ACTIVITY » Include in the output exactly the lines from the opening of the data through the line containing "formatters, the patient-records", and nothing more.

┌──

(** * HHI record management frontend: a shallow embedding of the client logic

    The development follows the TypeScript/JavaScript sources of the
    single-page frontend: the API helper [fetchApi], the patient edit form,
    the two visit forms, the legacy static profile page, the dashboard
    formatters, the patient-records list and the patient-detail view. The
    server-side delta computation behind [latest_changes] is not part of
    these sources; module [DerivedMetrics] states it as the specification
    describes it.

    Conventions.
    - A JavaScript string is a [string] of ASCII characters; letter case
      and white space are the ASCII ones.
    - A JavaScript number that holds an integer (page numbers, HTTP status
      codes, ages) is a [Z]; a possibly fractional finite number (a number
      of a JSON payload, a percentage) is a [Q], read as the exact value of
      the double.
    - [null] and [undefined] of an optional field are [None].
    - A promise that rejects and a statement that throws are both a [Throw]
      completion; [await] is the bind of the completion monad. *)

From Stdlib Require Import ZArith QArith Qround Qabs Lia Lqa Ascii.
From stdpp Require Import base option list sorting strings gmap pretty.

Set Warnings "-register-all".
Close Scope Q_scope.
Open Scope Z_scope.

(** ** JavaScript values and completions *)

Module JS.

(** Values produced by [JSON.parse]. *)
Inductive json : Type :=
| JNull
| JBool (b : bool)
| JNumber (n : Q)
| JString (s : string)
| JArray (xs : list json)
| JObject (fields : list (string * json)).

(** The exceptions the modelled code can raise or observe. *)
Inductive exn : Type :=
| Error (message : string)
| TypeError (message : string)
| SyntaxError (message : string).

Definition message (e : exn) : string :=
  match e with
  | Error m | TypeError m | SyntaxError m => m
  end.

(** Completion of a statement or of an awaited promise. *)
Inductive completion (A : Type) : Type :=
| Normal (a : A)
| Throw (e : exn).
Arguments Normal {A} a.
Arguments Throw {A} e.

#[global] Instance completion_ret : MRet completion := @Normal.
#[global] Instance completion_bind : MBind completion :=
  fun A B f m => match m with Normal a => f a | Throw e => Throw e end.

(** [try { body } catch (e) { handler e }] *)
Definition try_catch {A} (body : completion A) (handler : exn -> completion A)
  : completion A :=
  match body with
  | Normal a => Normal a
  | Throw e => handler e
  end.

(** Property read [v.k] on a parsed JSON value: reading a property of
    [null] throws, a missing property is [undefined] ([None]). *)
Fixpoint assoc {A} (k : string) (fields : list (string * A)) : option A :=
  match fields with
  | [] => None
  | (k', v) :: rest => if String.eqb k k' then Some v else assoc k rest
  end.

Definition get_prop (v : json) (k : string) : completion (option json) :=
  match v with
  | JNull => Throw (TypeError "Cannot read properties of null")
  | JObject fields => Normal (assoc k fields)
  | _ => Normal None
  end.

(** ToBoolean on a string and on an optional JSON value. *)
Definition truthy_string (s : string) : bool :=
  match s with EmptyString => false | _ => true end.

Definition truthy_text (v : option string) : bool :=
  match v with
  | Some s => truthy_string s
  | None => false
  end.

Definition truthy (v : option json) : bool :=
  match v with
  | None | Some JNull => false
  | Some (JBool b) => b
  | Some (JNumber n) => negb (Qeq_bool n 0)
  | Some (JString s) => truthy_string s
  | Some (JArray _) | Some (JObject _) => true
  end.

(** *** Strings *)

Definition is_upper (c : ascii) : bool :=
  let n := nat_of_ascii c in (65 <=? n)%nat && (n <=? 90)%nat.

Definition lower_char (c : ascii) : ascii :=
  if is_upper c then ascii_of_nat (nat_of_ascii c + 32) else c.

(** [s.toLowerCase()] *)
Fixpoint toLowerCase (s : string) : string :=
  match s with
  | EmptyString => EmptyString
  | String c r => String (lower_char c) (toLowerCase r)
  end.

(** White space and line terminators removed by [trim]. *)
Definition is_space (c : ascii) : bool := Ascii.is_space c.

Definition is_empty (s : string) : bool := negb (truthy_string s).

Fixpoint trimStart (s : string) : string :=
  match s with
  | EmptyString => EmptyString
  | String c r => if is_space c then trimStart r else s
  end.

Fixpoint trimEnd (s : string) : string :=
  match s with
  | EmptyString => EmptyString
  | String c r =>
      let r' := trimEnd r in
      if is_space c && is_empty r' then EmptyString else String c r'
  end.

(** [s.trim()] *)
Definition trim (s : string) : string := trimEnd (trimStart s).

(** [s.startsWith(t)] *)
Fixpoint startsWith (s t : string) {struct t} : bool :=
  match t, s with
  | EmptyString, _ => true
  | String _ _, EmptyString => false
  | String c t', String d s' => Ascii.eqb c d && startsWith s' t'
  end.

(** [s.includes(t)] *)
Fixpoint includes (s t : string) : bool :=
  startsWith s t ||
  match s with
  | EmptyString => false
  | String _ r => includes r t
  end.

(** [s.split(sep)] for a one-character separator. *)
Fixpoint split (sep : ascii) (s : string) : list string :=
  match s with
  | EmptyString => [EmptyString]
  | String c r =>
      if Ascii.eqb c sep then EmptyString :: split sep r
      else match split sep r with
           | h :: t => String c h :: t
           | [] => [String c EmptyString]
           end
  end.
(** * A shallow embedding of [advanced-vector/vector.h]

    The header defines two class templates: [RawMemory<T>], which owns a block
    of raw storage, and [Vector<T>], which keeps the first [size_] slots of
    such a block constructed.  The embedding keeps the distinction between
    allocated storage and constructed objects explicit:

    - the heap is a list of cells, one per allocation, each a block of slots
      that are either raw or hold an object;
    - [Vector] objects live in an object store and are designated by their
      identity, so that [this == &rhs] and aliasing between two vectors, or
      between an argument and an element, mean what they mean in C++;
    - element constructors, assignments and destructors are recorded in a log,
      and an element type decides from that log whether a constructor or an
      assignment throws (destructors do not throw);
    - a member function is a function from worlds to outcomes: a normal
      return, a propagating exception, or undefined behaviour.

    Sizes and offsets are natural numbers.  The [int] in which [Emplace] and
    [Erase] keep [pos - begin()] has 32 bits, and a position it does not hold
    wraps around.  [operator new] is taken to succeed, and to be asked for a
    number of bytes that [size_t] holds: where a caller chooses the number of
    elements, the results are stated for numbers that are [allocatable]. *)

From stdpp Require Import base list.

(** ** Machine integers *)

(** The largest [int] and the largest [size_t]. *)
Definition INT_MAX : Z := 2147483647.
Definition UINT_MAX : Z := 4294967295.
Definition SIZE_MAX : Z := 18446744073709551615.

(** The conversion to [int] of an integer: its value modulo [2^32], in
    [[-2^31, 2^31)]. *)
Definition to_int (z : Z) : Z :=
  ((z + (INT_MAX + 1)) `mod` (UINT_MAX + 1) - (INT_MAX + 1))%Z.

(** ** The element type *)

(** Calls of the special member functions of [T], with the values they see. *)
Inductive event (T : Type) : Type :=
| ValueCtor                      (* T()                                  *)
| ArgsCtor (v : T)               (* T(args...), building the value v      *)
| CopyCtor (x : T)               (* T(const T&) from an object of value x *)
| MoveCtor (x : T)               (* T(T&&) from an object of value x      *)
| CopyAssign (dst src : T)       (* dst = src                            *)
| MoveAssign (dst src : T)       (* dst = std::move(src)                 *)
| Dtor (x : T).                  (* ~T() of an object of value x          *)
Arguments ValueCtor {T}.
Arguments ArgsCtor {T} v.
Arguments CopyCtor {T} x.
Arguments MoveCtor {T} x.
Arguments CopyAssign {T} dst src.
Arguments MoveAssign {T} dst src.
Arguments Dtor {T} x.

(** What the templates ask of [T].  [throws h e] tells whether the call [e]
    throws when the calls in [h] (latest first) went before it; the two flags
    are the type traits [CopyOrMove] and [Emplace] test; [sizeof] is the
    number of bytes of an object. *)
Class Element (T : Type) : Type := {
  sizeof : Z;
  value_init : T;
  moved_from : T -> T;
  throws : list (event T) -> event T -> bool;
  is_nothrow_move_constructible : bool;
  is_copy_constructible : bool
}.

(** ** Storage *)

Inductive slot (T : Type) : Type :=
| Raw
| Obj (x : T).
Arguments Raw {T}.
Arguments Obj {T} x.

Inductive cell (T : Type) : Type :=
| Freed
| Block (b : list (slot T)).
Arguments Freed {T}.
Arguments Block {T} b.

(** [T *]: the allocation pointed into ([None] for [nullptr]) and an offset. *)
Record ptr : Type := Ptr { base : option nat; off : nat }.

Record RawMemory : Type := { buffer_ : option nat; capacity_ : nat }.

Record Vector : Type := { data_ : RawMemory; size_ : nat }.

Record world (T : Type) : Type := World {
  heap : list (cell T);
  objs : list (option Vector);
  log : list (event T)
}.
Arguments World {T} heap objs log.
Arguments heap {T} w.
Arguments objs {T} w.
Arguments log {T} w.

Inductive outcome (T A : Type) : Type :=
| Ret (w : world T) (a : A)
| Throw (w : world T)
| UB.
Arguments Ret {T A} w a.
Arguments Throw {T A} w.
Arguments UB {T A}.

(** How a new element is initialised: the arguments of a constructor call. *)
Inductive init (T : Type) : Type :=
| FromArgs (v : T)    (* arguments that are not a T, building the value v *)
| FromCopy (r : ptr)  (* const T &                                       *)
| FromMove (r : ptr). (* T &&                                            *)
Arguments FromArgs {T} v.
Arguments FromCopy {T} r.
Arguments FromMove {T} r.

#[global] Instance ptr_eq_dec : EqDecision ptr.
Proof. solve_decision. Defined.

Definition ptr_add (p : ptr) (n : nat) : ptr := Ptr (base p) (off p + n).

Declare Scope cpp_scope.
Delimit Scope cpp_scope with cpp.

Section Model.
Context {T : Type} `{!Element T}.

(** ** Member functions as world transformers *)

Definition M (A : Type) : Type := world T -> outcome T A.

└──

EXERCISE ANSWER »
(** * HHI record management frontend: a shallow embedding of the client logic

    The development follows the TypeScript/JavaScript sources of the
    single-page frontend: the API helper [fetchApi], the patient edit form,
    the two visit forms, the legacy static profile page, the dashboard
    formatters, the patient-records list and the patient-detail view. The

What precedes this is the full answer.